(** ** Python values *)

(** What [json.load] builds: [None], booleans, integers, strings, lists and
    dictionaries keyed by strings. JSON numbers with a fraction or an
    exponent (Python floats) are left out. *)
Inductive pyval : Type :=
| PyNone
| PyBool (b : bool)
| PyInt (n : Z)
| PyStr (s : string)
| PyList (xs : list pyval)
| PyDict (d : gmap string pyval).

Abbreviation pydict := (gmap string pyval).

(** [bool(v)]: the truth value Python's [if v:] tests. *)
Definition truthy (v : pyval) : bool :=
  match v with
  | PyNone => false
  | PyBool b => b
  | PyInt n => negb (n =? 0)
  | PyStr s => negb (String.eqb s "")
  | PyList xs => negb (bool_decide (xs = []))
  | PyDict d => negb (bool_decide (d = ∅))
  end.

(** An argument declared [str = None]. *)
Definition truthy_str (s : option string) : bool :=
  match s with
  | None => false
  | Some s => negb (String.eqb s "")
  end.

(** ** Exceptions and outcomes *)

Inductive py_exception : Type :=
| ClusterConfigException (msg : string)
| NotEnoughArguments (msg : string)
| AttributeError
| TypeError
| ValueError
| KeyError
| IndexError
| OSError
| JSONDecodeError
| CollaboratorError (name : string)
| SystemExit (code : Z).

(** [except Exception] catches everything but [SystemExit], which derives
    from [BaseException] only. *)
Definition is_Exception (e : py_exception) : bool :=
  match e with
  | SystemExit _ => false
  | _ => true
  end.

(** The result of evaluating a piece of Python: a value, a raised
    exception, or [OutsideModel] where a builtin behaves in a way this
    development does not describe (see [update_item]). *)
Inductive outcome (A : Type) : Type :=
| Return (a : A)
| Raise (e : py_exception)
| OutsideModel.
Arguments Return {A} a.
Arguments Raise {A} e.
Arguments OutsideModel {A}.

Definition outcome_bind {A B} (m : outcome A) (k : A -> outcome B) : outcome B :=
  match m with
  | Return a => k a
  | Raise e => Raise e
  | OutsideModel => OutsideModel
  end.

━━━━━━━━━━

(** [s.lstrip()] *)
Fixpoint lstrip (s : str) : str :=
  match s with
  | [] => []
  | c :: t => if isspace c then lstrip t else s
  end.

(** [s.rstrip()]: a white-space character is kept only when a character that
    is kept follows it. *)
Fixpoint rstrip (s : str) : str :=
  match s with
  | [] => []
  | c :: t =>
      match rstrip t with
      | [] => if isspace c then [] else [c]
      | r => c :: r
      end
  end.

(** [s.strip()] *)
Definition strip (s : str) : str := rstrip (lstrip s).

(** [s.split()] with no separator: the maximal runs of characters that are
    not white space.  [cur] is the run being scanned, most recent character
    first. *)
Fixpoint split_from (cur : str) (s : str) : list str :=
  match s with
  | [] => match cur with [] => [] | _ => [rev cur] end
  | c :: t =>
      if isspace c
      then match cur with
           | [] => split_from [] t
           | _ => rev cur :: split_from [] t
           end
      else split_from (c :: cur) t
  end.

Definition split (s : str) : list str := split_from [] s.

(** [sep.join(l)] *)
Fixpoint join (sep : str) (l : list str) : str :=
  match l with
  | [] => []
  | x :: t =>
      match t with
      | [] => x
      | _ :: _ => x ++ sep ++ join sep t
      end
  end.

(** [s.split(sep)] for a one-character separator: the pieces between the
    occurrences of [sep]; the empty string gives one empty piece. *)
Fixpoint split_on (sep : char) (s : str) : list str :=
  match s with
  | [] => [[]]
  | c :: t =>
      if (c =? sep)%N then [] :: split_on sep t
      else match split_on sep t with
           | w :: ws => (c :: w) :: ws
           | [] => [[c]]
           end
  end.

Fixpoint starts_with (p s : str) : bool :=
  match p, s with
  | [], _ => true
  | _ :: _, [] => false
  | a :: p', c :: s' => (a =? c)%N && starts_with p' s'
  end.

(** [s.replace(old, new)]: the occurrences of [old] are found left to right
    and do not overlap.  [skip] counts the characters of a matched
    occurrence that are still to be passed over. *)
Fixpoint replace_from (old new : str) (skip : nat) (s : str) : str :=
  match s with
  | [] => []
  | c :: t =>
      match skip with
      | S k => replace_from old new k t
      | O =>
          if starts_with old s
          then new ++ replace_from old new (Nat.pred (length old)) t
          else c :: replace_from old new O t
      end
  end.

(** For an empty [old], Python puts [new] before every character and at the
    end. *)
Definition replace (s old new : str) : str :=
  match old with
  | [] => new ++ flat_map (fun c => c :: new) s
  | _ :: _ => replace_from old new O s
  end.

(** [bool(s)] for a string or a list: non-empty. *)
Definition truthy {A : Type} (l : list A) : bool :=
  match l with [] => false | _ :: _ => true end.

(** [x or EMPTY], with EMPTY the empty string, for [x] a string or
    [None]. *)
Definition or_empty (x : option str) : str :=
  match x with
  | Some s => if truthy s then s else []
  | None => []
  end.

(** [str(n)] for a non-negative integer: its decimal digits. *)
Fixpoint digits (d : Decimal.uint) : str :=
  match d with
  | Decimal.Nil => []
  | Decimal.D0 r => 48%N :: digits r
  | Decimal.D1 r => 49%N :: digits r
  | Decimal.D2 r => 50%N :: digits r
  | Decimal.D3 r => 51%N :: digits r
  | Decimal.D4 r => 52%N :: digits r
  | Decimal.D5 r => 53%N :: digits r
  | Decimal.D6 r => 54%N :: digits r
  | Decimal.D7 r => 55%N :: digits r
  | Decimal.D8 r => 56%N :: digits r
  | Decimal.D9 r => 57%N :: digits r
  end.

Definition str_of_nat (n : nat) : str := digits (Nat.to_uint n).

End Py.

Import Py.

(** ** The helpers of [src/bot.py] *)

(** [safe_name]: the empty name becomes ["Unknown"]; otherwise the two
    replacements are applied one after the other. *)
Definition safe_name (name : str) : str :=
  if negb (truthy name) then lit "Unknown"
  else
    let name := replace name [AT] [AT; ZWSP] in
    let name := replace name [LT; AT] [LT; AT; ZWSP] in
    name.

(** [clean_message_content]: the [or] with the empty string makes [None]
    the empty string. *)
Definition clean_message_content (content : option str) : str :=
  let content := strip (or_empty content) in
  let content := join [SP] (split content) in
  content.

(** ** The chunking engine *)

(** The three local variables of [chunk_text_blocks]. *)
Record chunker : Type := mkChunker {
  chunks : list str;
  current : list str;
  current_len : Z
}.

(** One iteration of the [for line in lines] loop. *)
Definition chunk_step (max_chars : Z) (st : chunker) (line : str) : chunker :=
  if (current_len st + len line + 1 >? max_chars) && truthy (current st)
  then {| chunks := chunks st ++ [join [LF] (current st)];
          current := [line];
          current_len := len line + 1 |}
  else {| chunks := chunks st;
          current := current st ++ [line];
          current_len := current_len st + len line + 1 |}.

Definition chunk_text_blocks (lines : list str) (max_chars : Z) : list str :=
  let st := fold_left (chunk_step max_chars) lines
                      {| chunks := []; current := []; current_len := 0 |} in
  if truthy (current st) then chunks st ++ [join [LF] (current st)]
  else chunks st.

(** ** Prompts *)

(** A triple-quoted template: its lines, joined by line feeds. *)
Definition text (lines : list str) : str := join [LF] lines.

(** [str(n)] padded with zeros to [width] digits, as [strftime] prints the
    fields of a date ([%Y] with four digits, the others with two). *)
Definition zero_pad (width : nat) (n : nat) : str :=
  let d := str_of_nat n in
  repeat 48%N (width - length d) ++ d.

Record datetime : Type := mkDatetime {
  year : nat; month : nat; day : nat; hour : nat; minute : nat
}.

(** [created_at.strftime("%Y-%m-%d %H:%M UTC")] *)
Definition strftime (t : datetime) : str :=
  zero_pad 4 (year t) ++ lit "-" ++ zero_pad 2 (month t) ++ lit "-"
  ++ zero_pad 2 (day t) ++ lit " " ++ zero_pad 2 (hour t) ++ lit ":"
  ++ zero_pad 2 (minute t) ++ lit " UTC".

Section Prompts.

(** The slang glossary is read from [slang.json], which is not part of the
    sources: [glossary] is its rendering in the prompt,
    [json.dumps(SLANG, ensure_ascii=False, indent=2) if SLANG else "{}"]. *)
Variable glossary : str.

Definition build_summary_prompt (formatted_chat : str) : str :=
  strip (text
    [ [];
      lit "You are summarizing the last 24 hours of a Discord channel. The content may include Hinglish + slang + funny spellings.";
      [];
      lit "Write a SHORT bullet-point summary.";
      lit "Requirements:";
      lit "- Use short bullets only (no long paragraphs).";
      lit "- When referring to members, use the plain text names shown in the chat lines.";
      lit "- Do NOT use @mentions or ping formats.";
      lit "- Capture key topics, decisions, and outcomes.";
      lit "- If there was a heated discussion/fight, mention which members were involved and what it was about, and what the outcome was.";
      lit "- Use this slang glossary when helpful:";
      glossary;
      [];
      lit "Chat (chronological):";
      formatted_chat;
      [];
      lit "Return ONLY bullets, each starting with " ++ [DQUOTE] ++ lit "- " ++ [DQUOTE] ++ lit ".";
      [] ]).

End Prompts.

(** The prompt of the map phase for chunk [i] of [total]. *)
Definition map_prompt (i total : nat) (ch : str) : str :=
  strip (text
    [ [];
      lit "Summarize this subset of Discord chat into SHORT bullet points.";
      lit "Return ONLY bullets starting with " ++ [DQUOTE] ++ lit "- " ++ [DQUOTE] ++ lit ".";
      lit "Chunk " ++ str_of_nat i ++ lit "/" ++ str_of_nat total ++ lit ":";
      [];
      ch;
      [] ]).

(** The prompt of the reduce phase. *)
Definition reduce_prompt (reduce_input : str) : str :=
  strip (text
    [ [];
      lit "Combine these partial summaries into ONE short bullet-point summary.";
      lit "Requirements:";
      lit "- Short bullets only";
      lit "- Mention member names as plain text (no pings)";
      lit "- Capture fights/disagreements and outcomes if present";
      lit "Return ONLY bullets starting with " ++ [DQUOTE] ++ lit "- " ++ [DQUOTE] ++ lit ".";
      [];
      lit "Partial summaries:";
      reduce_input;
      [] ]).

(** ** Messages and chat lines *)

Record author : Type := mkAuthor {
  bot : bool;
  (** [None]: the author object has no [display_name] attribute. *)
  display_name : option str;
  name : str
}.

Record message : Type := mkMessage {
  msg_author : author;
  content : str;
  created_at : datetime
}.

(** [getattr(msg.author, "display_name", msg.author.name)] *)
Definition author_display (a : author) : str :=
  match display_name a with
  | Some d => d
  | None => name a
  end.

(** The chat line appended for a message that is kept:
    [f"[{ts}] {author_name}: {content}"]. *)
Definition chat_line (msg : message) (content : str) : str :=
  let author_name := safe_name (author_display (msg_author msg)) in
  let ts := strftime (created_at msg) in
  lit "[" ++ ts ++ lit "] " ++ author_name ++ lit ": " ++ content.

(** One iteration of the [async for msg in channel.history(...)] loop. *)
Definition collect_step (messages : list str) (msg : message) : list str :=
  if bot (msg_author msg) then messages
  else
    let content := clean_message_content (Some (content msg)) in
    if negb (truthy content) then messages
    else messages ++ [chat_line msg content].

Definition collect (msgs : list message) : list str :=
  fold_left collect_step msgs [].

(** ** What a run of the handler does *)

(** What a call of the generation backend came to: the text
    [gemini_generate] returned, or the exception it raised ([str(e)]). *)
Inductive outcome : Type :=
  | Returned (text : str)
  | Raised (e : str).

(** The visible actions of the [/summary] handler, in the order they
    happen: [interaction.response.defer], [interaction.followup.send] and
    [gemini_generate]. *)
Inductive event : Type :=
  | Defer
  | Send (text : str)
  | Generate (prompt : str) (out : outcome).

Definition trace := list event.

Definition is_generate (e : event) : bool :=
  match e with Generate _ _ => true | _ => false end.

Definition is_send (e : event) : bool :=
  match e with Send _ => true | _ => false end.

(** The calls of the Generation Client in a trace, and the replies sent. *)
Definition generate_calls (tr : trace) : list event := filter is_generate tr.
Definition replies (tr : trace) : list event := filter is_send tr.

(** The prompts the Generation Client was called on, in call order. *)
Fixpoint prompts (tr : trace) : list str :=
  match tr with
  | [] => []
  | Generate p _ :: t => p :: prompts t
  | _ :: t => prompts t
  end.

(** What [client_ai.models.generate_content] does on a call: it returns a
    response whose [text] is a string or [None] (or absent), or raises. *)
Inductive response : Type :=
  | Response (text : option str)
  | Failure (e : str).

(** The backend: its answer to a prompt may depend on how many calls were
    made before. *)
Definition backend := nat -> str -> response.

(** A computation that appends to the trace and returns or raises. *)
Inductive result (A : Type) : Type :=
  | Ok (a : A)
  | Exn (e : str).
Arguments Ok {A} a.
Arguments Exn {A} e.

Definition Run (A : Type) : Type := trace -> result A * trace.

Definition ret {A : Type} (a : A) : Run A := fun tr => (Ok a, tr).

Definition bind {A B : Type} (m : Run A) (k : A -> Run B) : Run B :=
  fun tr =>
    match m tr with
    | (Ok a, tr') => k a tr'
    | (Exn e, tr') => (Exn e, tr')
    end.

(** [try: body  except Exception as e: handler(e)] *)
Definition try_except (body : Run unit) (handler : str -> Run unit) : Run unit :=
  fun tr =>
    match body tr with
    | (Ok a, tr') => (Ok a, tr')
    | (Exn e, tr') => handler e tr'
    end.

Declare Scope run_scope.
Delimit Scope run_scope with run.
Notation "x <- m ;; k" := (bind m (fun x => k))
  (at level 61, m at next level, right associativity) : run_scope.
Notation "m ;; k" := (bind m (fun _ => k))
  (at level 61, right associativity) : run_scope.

━━━━━━━━━━

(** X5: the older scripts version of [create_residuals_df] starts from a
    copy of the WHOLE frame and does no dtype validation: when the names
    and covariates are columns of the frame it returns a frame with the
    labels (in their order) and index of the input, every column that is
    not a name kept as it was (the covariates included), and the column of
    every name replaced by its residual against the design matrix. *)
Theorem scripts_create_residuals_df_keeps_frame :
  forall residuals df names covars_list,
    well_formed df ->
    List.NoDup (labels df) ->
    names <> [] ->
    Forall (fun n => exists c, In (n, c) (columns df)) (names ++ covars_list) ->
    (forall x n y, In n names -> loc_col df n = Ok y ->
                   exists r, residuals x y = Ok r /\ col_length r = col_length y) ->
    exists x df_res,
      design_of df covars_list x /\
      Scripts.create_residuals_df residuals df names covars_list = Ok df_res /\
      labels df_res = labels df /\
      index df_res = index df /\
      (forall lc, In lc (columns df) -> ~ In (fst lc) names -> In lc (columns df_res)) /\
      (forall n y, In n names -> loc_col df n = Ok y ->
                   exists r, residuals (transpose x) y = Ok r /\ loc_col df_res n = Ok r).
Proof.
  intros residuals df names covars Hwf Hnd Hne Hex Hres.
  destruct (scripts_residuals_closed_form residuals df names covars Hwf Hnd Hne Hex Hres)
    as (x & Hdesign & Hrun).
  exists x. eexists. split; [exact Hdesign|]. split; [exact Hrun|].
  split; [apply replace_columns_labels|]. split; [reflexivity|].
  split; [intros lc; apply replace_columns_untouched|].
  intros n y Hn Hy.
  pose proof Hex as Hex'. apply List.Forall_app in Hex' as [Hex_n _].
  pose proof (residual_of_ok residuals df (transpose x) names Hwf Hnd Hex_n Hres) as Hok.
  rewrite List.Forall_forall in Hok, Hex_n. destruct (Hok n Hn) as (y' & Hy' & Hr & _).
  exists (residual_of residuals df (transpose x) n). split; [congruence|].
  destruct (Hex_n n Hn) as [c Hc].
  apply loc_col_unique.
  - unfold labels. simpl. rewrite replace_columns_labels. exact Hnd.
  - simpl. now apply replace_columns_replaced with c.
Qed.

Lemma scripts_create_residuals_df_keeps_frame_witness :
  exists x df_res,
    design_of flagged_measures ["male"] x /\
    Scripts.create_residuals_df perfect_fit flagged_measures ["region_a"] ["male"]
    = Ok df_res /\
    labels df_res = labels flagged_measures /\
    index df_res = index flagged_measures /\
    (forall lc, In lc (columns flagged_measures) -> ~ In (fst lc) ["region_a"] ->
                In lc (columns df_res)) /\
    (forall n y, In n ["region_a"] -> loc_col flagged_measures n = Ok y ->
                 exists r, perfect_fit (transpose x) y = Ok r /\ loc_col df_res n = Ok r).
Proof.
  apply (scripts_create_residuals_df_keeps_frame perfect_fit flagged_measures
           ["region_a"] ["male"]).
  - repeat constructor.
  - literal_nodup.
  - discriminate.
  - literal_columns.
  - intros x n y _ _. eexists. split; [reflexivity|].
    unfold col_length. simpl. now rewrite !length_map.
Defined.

━━━━━━━━━━

From the records above, copy only the lines starting with the line that holds "When referring to" and going on through the line that holds "this subset of", exactly as written.

** EXERCISE SOLUTION **
      lit "- When referring to members, use the plain text names shown in the chat lines.";
      lit "- Do NOT use @mentions or ping formats.";
      lit "- Capture key topics, decisions, and outcomes.";
      lit "- If there was a heated discussion/fight, mention which members were involved and what it was about, and what the outcome was.";
      lit "- Use this slang glossary when helpful:";
      glossary;
      [];
      lit "Chat (chronological):";
      formatted_chat;
      [];
      lit "Return ONLY bullets, each starting with " ++ [DQUOTE] ++ lit "- " ++ [DQUOTE] ++ lit ".";
      [] ]).

End Prompts.

(** The prompt of the map phase for chunk [i] of [total]. *)
Definition map_prompt (i total : nat) (ch : str) : str :=
  strip (text
    [ [];
      lit "Summarize this subset of Discord chat into SHORT bullet points.";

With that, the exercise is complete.